Logstash Hangs After Too Many 400's on Bulk Requests to ES

Intermittently I ran into an issue where Logstash will hang. I think what is happening is that for some reason I start logging "Encountered a returnable error. Will Retry with exponential backoff" and the code is 400.

My guess I am sending bad data to ES, but I'm having trouble narrowing it down. Is it possible Logstash is gathering up a large amount of these events in its internal queue and can not submit any of them, but keeps trying? once the queue is full it can not accept any new events?

I thought in the past I saw documentation on permanently failing 400's? Is this perhaps something I can implement?

In my latest case with Logstash 7.5 I printed the above error about 820 times before everything stopped over about 14 hours.

Looking at the stalled stacks most pipelines show a block in start workers. The main pipeline shows a block in push.

As it says, the output thread will keep retrying the post to elasticsearch, so it will hang the thread. You can use a DLQ to set such events aside.

1 Like

Thanks for the advice, DLQ sounds like a good idea for the long term and is exactly what I was after. I have found there was an issue processing certain events, these are dropped now in Logstash so I hope I'm okay going forward.

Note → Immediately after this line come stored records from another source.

Lemma bestOf_empty_query (knowledge : list KnowledgeEntry) :
  bestOf (fun e => 100 + Search.learnedBonus e) knowledge =
  match List.find isLearned knowledge with
  | Some e => Some e
  | None => head knowledge
  end.
Proof.
  assert (Hshape : forall l,
    match bestOf (fun e => 100 + Search.learnedBonus e) l with
    | None => l = []
    | Some b =>
        match List.find isLearned l with
        | Some e => b = e
        | None => head l = Some b /\ isLearned b = false
        end
    end).
  { induction l as [|a l IH]; [reflexivity|].
    rewrite bestOf_cons. cbn [List.find head].
    destruct (learnedBonus_cases a) as [(_ & Hla & Hba) | (_ & Hla & Hba)];
      rewrite Hla, Hba; cbn [Z.add Z.ltb Z.compare Pos.add Pos.succ].
    - destruct (bestOf _ l) as [y|]; [|reflexivity].
      destruct (learnedBonus_cases y) as [(_ & _ & Hby) | (_ & _ & Hby)];
        rewrite Hby; reflexivity.
    - destruct (bestOf _ l) as [y|]; [|now subst l].
      destruct (List.find isLearned l) as [e|] eqn:He.
      + subst y. apply find_some in He as [_ He].
        destruct (learnedBonus_cases e) as [(_ & _ & Hbe) | (_ & Hle & _)];
          [rewrite Hbe; reflexivity | congruence].
      + destruct IH as [_ Hly].
        destruct (learnedBonus_cases y) as [(_ & Hly' & _) | (_ & _ & Hby)];
          [congruence | rewrite Hby; cbn; now split]. }
  specialize (Hshape knowledge).
  destruct (bestOf _ knowledge) as [b|].
  - destruct (List.find isLearned knowledge); [now subst | now destruct Hshape as [-> _]].
  - now subst.
Qed.

(** C7, as the code has it.  The empty string is a substring of every
    question, so on the empty query every entry scores 100, or 110 when it
    was learned; the search returns the first learned entry, or else the
    first entry, and nothing only for an empty knowledge base. *)
Theorem searchKnowledge_empty_query :
  forall knowledge : list KnowledgeEntry,
    Search.expandedQueryWordsOf (normalize "") = Returns []
    /\ (forall e, Search.scoreEntry (normalize "") [] e = 100 + Search.learnedBonus e)
    /\ Search.searchKnowledge knowledge "" =
         Returns (match List.find isLearned knowledge with
                  | Some e => Some e
                  | None => head knowledge
                  end)
    /\ (Search.searchKnowledge knowledge "" = Returns None <-> knowledge = []).
Proof.
  intros knowledge.
  assert (Hres : Search.searchKnowledge knowledge "" =
                 Returns (match List.find isLearned knowledge with
                          | Some e => Some e
                          | None => head knowledge
                          end)).
  { rewrite (searchKnowledge_bestOf knowledge "" []) by reflexivity.
    change (normalize "") with "". f_equal.
    rewrite <- bestOf_empty_query.
    apply bestOf_ext, scoreEntry_empty_query. }
  split; [reflexivity|]. split; [apply scoreEntry_empty_query|].
  split; [exact Hres|]. rewrite Hres. split.
  - intros [= H]. destruct knowledge as [|a l]; [reflexivity|].
    cbn in H. destruct (isLearned a); [discriminate|].
    destruct (List.find isLearned l); discriminate.
  - now intros ->.
Qed.

(** C7 as stated fails: with the single seed entry about business hours the
    empty query returns that entry. *)
Lemma searchKnowledge_empty_query_matches :
  Search.searchKnowledge [Seed.hours] "" = Returns (Some Seed.hours)
  /\ Search.searchKnowledge [Seed.hours] "" <> Returns None.
Proof. vm_compute. split; [reflexivity | discriminate]. Qed.

(** ** Updating one help request *)

Lemma findIndex_Some (requests : list HelpRequest) (id : string) (i : nat) :
  findIndex requests id = Some i ->
  exists r, requests !! i = Some r /\ hr_id r = id
            /\ forall (j : nat) (r' : HelpRequest),
                 (j < i)%nat -> requests !! j = Some r' -> hr_id r' <> id.
Proof.
  revert i. induction requests as [|a l IH]; intros i; [discriminate|].
  cbn [findIndex]. destruct (String.eqb_spec (hr_id a) id) as [Heq|Hne].
  - intros [= <-]. exists a. repeat split; [assumption|]. intros j r' Hj. lia.
  - destruct (findIndex l id) as [k|]; [|discriminate].
    intros [= <-]. destruct (IH k eq_refl) as (r & Hr & Hid & Hfirst).
    exists r. repeat split; [assumption..|].
    intros [|j] r' Hj Hr'; simpl in Hr'.
    + now injection Hr' as <-.
    + apply (Hfirst j); [lia | assumption].
Qed.

Lemma findIndex_None (requests : list HelpRequest) (id : string) :
  findIndex requests id = None <-> forall r, In r requests -> hr_id r <> id.
Proof.
  induction requests as [|a l IH]; cbn [findIndex].
  - split; [intros _ r [] | reflexivity].
  - destruct (String.eqb_spec (hr_id a) id) as [Heq|Hne].
    + split; [discriminate|]. intros H. now destruct (H a (or_introl eq_refl)).
    + destruct (findIndex l id) as [k|].
      * split; [discriminate|]. intros H.
        assert (Hk : Some k = None) by (apply IH; intros r Hr; apply H; now right).
        discriminate.
      * split; [|reflexivity]. intros _ r [<-|Hr]; [assumption|].
        now apply (proj1 IH).
Qed.

Lemma findIndex_present (requests : list HelpRequest) (id : string) :
  (exists r, In r requests /\ hr_id r = id) ->
  exists i, findIndex requests id = Some i.
Proof.
  intros (r & Hr & Hid). destruct (findIndex requests id) as [i|] eqn:Hfind.
  - now exists i.
  - now destruct (proj1 (findIndex_None requests id) Hfind r Hr).
Qed.

Lemma spread_unnamed (old : HelpRequest) (updates : HelpRequestUpdates) :
  unnamedFieldsKept updates old (spread old updates).
Proof.
  unfold unnamedFieldsKept, spread. cbn.
  repeat split; intros ->; reflexivity.
Qed.

Section UpdateHelpRequest.
Context {Handle : Type}.
Implicit Types (w : @World Handle) (id : string) (updates : HelpRequestUpdates).

Lemma bind_run {A B : Type} (m : M A) (k : A -> M B) w (a : A) w' :
  m w = (a, w') -> bind m k w = k a w'.
Proof. intros H. unfold bind. now rewrite H. Qed.

Lemma updateHelpRequest_found id updates w (i : nat) (old : HelpRequest) :
  findIndex (helpRequests w) id = Some i ->
  helpRequests w !! i = Some old ->
  updateHelpRequest id updates w =
  (Some (spread old updates),
   mkWorld (<[i := spread old updates]> (helpRequests w)) (knowledgeBase w)
           (activeSessions w) (notices w) (clockReads w) (randomDraws w)).
Proof.
  intros Hfind Hold. unfold updateHelpRequest.
  rewrite (bind_run getAllHelpRequests _ w (helpRequests w) w eq_refl).
  rewrite Hfind, Hold. reflexivity.
Qed.

Lemma updateHelpRequest_missing id updates w :
  findIndex (helpRequests w) id = None ->
  updateHelpRequest id updates w = (None, w).
Proof.
  intros Hfind. unfold updateHelpRequest.
  rewrite (bind_run getAllHelpRequests _ w (helpRequests w) w eq_refl).
  rewrite Hfind. reflexivity.
Qed.

(** C10.  When a record bears the id, [updateHelpRequest] replaces the
    first such record by its update and returns it: the list keeps its
    length, every other position keeps its record, the fields the update
    does not name keep their values, and nothing else in the system
    changes.  When no record bears the id, it returns [null] and changes
    nothing. *)
Theorem updateHelpRequest_frame :
  forall id updates w,
    ((exists r, In r (helpRequests w) /\ hr_id r = id) ->
     exists (i : nat) (old new : HelpRequest),
       helpRequests w !! i = Some old /\ hr_id old = id
       /\ (forall (j : nat) (r : HelpRequest),
             (j < i)%nat -> helpRequests w !! j = Some r -> hr_id r <> id)
       /\ fst (updateHelpRequest id updates w) = Some new
       /\ new = spread old updates
       /\ unnamedFieldsKept updates old new
       /\ let w' := snd (updateHelpRequest id updates w) in
          length (helpRequests w') = length (helpRequests w)
          /\ helpRequests w' !! i = Some new
          /\ (forall j : nat, j <> i -> helpRequests w' !! j = helpRequests w !! j)
          /\ knowledgeBase w' = knowledgeBase w
          /\ activeSessions w' = activeSessions w
          /\ notices w' = notices w)
    /\ ((forall r, In r (helpRequests w) -> hr_id r <> id) ->
        updateHelpRequest id updates w = (None, w)).
Proof.
  intros id updates w. split.
  - intros Hpresent. destruct (findIndex_present _ _ Hpresent) as (i & Hfind).
    destruct (findIndex_Some _ _ _ Hfind) as (old & Hold & Hid & Hfirst).
    exists i, old, (spread old updates).
    rewrite (updateHelpRequest_found _ _ _ _ _ Hfind Hold).
    cbn [fst snd helpRequests knowledgeBase activeSessions notices].
    do 5 (split; [first [assumption | reflexivity]|]).
    split; [apply spread_unnamed|].
    split; [apply length_insert|].
    split; [apply list_lookup_insert_eq; now apply lookup_lt_Some in Hold|].
    split; [intros j Hj; now apply list_lookup_insert_ne|].
    repeat split.
  - intros Habsent. apply updateHelpRequest_missing. now apply findIndex_None.
Qed.

End UpdateHelpRequest.

Lemma updateHelpRequest_frame_witness :
  (exists (i : nat) (old new : HelpRequest),
     helpRequests (Example.worldWith [Example.parkingPending]) !! i = Some old
     /\ fst (updateHelpRequest "req_1_a" (statusOnly RESOLVED)
               (Example.worldWith [Example.parkingPending])) = Some new
     /\ hr_question new = hr_question old)
  /\ updateHelpRequest "req_2_b" (statusOnly RESOLVED)
       (Example.worldWith [Example.parkingPending])
     = (None, Example.worldWith [Example.parkingPending]).
Proof.
  pose proof (updateHelpRequest_frame "req_1_a" (statusOnly RESOLVED)
                (Example.worldWith [Example.parkingPending])) as [Hpresent _].
  pose proof (updateHelpRequest_frame "req_2_b" (statusOnly RESOLVED)
                (Example.worldWith [Example.parkingPending])) as [_ Habsent].
  split.
  - destruct Hpresent as (i & old & new & Hold & _ & _ & Hnew & _ & Hkept & _).
    + exists Example.parkingPending. split; [now left | reflexivity].
    + exists i, old, new. repeat split; [assumption..|].
      now apply Hkept.
  - apply Habsent. intros r [<-|[]]. discriminate.
Defined.

(** ** Delivery to a live session *)

Section Delivery.
Context {Handle : Type}.
Variable say : Handle -> string -> bool.
Implicit Types (w : @World Handle) (customerPhone message : string).

Lemma sendMessageToCustomer_lookup customerPhone message w :
  sendMessageToCustomer say customerPhone message w =
  match activeSessions w !! customerPhone with
  | None => (false, w)
  | Some s =>
      if say (as_session s) message then (true, w)
      else (false,
            mkWorld (helpRequests w) (knowledgeBase w)
                    (delete customerPhone (activeSessions w)) (notices w)
                    (clockReads w) (randomDraws w))
  end.
Proof.
  unfold sendMessageToCustomer.
  rewrite (bind_run getSessions _ w (activeSessions w) w eq_refl).
  destruct (activeSessions w !! customerPhone) as [s|]; [|reflexivity].
  now destruct (say (as_session s) message).
Qed.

One side issue was that this also appeared to cause Filebeat to hang, Filebeat has load balancing enabled to 3 different logstash nodes, when this occurs the other nodes stop getting new events. As soon as I restart this one logstash node the others get events right away.

To help anyone else who may have a similar issue, the log message I was getting was:

2020-06-18T18:01:58,884][ERROR][logstash.outputs.elasticsearch] Encountered a retryable error. Will Retry with exponential backoff  {:code=>400, :url=>"https://server.name:9200/_bulk"}

This made it difficult to track down where the issue was. The following command helped a lot to get your stats: curl -XGET 'localhost:9600/_node/stats/jvm?pretty'

From the output I can find one of the pipelines logged this:

"bulk_requests": {
    "successes": 7,
    "responses": {
        "200": 7
    },
    "failures": 398
}

So in good news I know what pipeline it is occuring in. With in this pipeline stats I also saw the following:

"events": {
"duration_in_millis": 3872,
"in": 4235,
"filtered": 2632,
"queue_push_duration_in_millis": 2,
"out": 2632
},

That is 1690 events, my max pipeline size is 1500 for this specific pipeline. (So perhaps thats what caused it too block??) Looking at my main pipeline I see this:

"main": {
    "events": {
		"duration_in_millis": 9031144,
		"in": 404520,
		"filtered": 340514,
		"queue_push_duration_in_millis": 13119253,
		"out": 340514
    }

There appears to be about 640002 events in here. My main pipeline size is 4 workers, 8000 batch size. Filebeat has 8 workers. Changed main to 6000 events, and this time it hangs at 48,000 events.

My feeling would be the main pipeline is filled up to its max bulksize, which is filebeat works * batch size of the main pipeline. This causes Filebeat to hang. Logstash can not process anymore events because one of the pipelines is hung because it can not bulk request.

I believe I can monitor this with: curl -XGET 'localhost:9600/_node/stats/pipelines/main?pretty', not sure If this gets sent to metric beat where I could be alerted on it?

This topic was automatically closed 28 days after the last reply. New replies are no longer allowed.